TASK DETAILS
Could you set down exactly the lines in the records below between the line holding "Inductive request : FirestoreState" and the line holding "owner admission s).2", inclusive?

── SUPPLIED RECORDS ──

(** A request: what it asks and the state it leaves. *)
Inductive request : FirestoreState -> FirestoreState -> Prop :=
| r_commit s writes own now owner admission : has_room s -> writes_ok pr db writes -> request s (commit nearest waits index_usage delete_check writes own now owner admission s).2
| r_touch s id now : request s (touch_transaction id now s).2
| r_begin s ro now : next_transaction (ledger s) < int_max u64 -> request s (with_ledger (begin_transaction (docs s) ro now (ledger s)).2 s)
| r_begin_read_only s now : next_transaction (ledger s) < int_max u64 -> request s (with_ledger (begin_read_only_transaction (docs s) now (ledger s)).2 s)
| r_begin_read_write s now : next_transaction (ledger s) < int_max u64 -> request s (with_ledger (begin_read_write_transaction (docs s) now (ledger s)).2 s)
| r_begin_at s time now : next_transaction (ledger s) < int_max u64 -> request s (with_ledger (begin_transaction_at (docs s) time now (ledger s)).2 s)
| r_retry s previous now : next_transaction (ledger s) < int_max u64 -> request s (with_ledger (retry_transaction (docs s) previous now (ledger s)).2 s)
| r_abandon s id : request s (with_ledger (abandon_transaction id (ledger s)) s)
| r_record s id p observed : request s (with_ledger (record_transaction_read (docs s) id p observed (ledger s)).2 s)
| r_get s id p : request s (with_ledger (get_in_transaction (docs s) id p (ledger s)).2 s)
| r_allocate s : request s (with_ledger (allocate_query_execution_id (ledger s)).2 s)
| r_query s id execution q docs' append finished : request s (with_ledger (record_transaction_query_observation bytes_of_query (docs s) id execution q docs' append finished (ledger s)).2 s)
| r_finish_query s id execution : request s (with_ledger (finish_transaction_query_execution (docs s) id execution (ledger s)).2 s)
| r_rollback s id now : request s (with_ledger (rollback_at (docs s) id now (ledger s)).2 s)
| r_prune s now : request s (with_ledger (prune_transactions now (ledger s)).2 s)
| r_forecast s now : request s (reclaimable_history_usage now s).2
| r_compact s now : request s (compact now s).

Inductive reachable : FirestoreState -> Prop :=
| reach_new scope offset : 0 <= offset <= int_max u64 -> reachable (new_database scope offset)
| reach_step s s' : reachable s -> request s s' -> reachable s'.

───

FINAL ANSWER
Inductive request : FirestoreState -> FirestoreState -> Prop :=
| r_commit s writes own now owner admission : has_room s -> writes_ok pr db writes -> request s (commit nearest waits index_usage delete_check writes own now owner admission s).2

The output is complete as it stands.